## Work required
In the records that follow, find the line with "intros H. pose"; from there, retype every line exactly through the line with "Definition mark_running : M", which also belongs to the answer.

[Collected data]
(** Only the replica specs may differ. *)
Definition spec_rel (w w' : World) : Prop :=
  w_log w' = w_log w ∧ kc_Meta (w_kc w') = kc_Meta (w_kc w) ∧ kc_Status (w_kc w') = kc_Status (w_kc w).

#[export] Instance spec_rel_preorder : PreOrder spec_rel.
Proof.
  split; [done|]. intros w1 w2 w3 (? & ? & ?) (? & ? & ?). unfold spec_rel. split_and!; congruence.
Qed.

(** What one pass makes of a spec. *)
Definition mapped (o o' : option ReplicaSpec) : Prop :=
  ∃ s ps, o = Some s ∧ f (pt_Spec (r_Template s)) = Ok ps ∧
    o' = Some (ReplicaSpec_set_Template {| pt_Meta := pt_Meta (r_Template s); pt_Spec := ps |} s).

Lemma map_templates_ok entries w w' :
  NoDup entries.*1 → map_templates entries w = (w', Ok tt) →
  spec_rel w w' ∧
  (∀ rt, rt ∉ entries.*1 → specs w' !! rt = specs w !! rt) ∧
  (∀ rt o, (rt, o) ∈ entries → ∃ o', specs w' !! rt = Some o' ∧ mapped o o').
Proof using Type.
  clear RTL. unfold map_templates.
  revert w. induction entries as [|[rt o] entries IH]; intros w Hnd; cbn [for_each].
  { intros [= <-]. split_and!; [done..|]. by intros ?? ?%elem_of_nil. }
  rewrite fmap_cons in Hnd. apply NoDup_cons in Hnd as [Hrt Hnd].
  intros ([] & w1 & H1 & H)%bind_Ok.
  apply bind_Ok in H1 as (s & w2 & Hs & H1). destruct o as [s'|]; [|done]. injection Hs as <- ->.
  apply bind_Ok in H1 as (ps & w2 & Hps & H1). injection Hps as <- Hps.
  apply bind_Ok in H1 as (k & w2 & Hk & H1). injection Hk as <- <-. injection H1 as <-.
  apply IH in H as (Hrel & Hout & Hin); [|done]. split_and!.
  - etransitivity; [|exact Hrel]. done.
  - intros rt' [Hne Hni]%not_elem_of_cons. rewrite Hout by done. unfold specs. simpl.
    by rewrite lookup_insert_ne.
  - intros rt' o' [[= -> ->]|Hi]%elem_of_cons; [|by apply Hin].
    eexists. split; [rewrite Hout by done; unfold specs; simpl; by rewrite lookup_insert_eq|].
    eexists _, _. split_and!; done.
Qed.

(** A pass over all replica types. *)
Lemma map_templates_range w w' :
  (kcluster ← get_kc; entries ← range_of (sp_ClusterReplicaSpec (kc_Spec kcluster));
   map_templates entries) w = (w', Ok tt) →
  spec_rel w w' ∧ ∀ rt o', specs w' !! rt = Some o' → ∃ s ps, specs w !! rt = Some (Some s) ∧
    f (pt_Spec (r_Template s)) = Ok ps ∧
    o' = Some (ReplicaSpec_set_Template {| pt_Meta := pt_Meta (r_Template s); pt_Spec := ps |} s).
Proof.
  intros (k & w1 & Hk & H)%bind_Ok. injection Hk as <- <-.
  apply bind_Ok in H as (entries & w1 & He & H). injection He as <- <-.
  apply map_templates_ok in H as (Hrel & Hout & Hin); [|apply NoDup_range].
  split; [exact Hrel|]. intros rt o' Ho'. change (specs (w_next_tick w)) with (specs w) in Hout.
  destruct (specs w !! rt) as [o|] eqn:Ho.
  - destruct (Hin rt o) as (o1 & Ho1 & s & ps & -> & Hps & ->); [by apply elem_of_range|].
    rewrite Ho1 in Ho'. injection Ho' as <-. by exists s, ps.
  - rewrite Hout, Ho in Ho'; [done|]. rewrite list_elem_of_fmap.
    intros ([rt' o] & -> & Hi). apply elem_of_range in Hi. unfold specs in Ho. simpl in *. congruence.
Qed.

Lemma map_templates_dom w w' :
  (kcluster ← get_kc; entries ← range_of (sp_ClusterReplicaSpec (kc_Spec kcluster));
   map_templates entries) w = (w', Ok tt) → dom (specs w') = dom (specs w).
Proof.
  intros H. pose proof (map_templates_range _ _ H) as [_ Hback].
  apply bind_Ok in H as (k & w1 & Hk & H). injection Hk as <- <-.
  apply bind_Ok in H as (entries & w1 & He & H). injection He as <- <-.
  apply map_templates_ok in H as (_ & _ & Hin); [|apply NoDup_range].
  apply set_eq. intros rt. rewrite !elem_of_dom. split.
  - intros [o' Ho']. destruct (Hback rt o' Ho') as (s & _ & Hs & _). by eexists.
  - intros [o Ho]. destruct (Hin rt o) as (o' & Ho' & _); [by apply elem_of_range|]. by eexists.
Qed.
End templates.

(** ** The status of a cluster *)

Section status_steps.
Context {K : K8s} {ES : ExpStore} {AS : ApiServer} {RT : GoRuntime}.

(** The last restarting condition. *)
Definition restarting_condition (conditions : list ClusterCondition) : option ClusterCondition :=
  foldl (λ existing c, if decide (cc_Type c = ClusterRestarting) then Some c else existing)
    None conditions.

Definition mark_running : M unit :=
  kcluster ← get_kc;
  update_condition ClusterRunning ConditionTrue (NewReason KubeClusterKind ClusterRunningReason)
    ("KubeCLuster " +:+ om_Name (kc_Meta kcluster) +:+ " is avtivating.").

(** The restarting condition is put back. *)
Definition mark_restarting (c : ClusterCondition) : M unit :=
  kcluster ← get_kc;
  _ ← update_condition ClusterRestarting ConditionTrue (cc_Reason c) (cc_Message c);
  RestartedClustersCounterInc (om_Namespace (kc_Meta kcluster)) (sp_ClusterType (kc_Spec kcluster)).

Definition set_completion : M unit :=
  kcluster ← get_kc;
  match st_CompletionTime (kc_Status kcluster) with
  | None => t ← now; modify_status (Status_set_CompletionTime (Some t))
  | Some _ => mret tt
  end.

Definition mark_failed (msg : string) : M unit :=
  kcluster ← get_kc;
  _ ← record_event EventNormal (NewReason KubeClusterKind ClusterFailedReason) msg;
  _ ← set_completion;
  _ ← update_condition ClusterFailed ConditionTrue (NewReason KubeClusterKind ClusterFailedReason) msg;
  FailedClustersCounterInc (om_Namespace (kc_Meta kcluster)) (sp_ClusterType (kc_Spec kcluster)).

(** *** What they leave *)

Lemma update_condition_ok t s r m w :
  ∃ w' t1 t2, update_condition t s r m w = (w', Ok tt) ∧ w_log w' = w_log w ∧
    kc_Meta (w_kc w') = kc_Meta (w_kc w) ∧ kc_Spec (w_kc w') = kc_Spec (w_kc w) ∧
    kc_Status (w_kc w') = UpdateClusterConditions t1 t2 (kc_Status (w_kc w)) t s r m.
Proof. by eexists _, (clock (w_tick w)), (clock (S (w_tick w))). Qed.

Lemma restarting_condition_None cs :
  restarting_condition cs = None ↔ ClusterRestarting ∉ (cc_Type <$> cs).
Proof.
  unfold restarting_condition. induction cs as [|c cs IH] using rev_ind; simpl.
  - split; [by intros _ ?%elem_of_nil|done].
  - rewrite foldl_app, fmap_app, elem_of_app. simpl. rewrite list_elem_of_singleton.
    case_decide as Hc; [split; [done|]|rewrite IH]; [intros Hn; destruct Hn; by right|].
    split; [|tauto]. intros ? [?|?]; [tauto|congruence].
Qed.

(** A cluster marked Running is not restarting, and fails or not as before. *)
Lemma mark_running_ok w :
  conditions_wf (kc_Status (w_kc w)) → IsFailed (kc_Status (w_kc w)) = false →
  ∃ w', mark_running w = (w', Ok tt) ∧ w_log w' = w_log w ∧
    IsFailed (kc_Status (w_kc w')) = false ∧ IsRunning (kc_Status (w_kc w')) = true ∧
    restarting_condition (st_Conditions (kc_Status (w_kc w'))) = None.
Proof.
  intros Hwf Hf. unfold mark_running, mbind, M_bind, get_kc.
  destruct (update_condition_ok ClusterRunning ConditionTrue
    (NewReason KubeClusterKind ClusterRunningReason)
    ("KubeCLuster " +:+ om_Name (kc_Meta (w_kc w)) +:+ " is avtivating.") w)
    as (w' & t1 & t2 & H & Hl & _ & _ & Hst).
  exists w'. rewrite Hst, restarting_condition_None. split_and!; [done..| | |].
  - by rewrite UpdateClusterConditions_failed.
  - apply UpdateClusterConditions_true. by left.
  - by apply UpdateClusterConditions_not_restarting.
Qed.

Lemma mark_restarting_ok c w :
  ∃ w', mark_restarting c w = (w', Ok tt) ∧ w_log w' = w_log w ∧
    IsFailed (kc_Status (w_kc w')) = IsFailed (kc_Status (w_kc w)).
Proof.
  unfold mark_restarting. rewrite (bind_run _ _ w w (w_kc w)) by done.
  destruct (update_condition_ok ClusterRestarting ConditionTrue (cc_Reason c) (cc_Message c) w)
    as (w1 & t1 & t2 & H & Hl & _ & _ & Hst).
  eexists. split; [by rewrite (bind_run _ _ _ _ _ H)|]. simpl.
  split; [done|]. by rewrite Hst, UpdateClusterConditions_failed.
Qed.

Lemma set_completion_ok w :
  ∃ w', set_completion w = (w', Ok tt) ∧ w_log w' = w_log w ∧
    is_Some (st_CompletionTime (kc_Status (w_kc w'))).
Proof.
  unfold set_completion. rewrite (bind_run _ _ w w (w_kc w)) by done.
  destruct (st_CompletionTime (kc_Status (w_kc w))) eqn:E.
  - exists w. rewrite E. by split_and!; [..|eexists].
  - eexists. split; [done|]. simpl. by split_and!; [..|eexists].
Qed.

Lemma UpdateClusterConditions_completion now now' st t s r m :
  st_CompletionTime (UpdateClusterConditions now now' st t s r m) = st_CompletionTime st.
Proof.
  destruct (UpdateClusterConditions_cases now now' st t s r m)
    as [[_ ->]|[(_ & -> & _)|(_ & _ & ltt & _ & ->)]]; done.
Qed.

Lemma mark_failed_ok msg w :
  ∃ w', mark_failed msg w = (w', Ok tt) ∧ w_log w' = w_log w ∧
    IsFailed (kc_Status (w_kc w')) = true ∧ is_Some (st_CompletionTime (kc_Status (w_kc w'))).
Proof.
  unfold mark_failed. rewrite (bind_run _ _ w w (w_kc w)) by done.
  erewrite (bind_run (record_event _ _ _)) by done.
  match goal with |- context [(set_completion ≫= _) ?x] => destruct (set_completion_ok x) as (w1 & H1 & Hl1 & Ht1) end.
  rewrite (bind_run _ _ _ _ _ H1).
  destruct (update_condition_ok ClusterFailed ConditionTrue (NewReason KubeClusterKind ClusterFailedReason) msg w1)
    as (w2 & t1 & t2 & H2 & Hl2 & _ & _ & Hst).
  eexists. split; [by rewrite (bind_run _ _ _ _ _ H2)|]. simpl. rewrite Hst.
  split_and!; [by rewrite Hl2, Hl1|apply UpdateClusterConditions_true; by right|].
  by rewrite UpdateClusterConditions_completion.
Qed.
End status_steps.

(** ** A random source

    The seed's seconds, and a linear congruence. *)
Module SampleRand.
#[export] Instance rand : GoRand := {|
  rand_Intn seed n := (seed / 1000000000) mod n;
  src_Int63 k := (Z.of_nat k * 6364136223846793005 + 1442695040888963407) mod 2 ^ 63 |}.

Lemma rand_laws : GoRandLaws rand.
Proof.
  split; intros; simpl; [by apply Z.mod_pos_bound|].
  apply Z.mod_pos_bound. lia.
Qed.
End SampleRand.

## Response
  intros H. pose proof (map_templates_range _ _ H) as [_ Hback].
  apply bind_Ok in H as (k & w1 & Hk & H). injection Hk as <- <-.
  apply bind_Ok in H as (entries & w1 & He & H). injection He as <- <-.
  apply map_templates_ok in H as (_ & _ & Hin); [|apply NoDup_range].
  apply set_eq. intros rt. rewrite !elem_of_dom. split.
  - intros [o' Ho']. destruct (Hback rt o' Ho') as (s & _ & Hs & _). by eexists.
  - intros [o Ho]. destruct (Hin rt o) as (o' & Ho' & _); [by apply elem_of_range|]. by eexists.
Qed.
End templates.

(** ** The status of a cluster *)

Section status_steps.
Context {K : K8s} {ES : ExpStore} {AS : ApiServer} {RT : GoRuntime}.

(** The last restarting condition. *)
Definition restarting_condition (conditions : list ClusterCondition) : option ClusterCondition :=
  foldl (λ existing c, if decide (cc_Type c = ClusterRestarting) then Some c else existing)
    None conditions.

Definition mark_running : M unit :=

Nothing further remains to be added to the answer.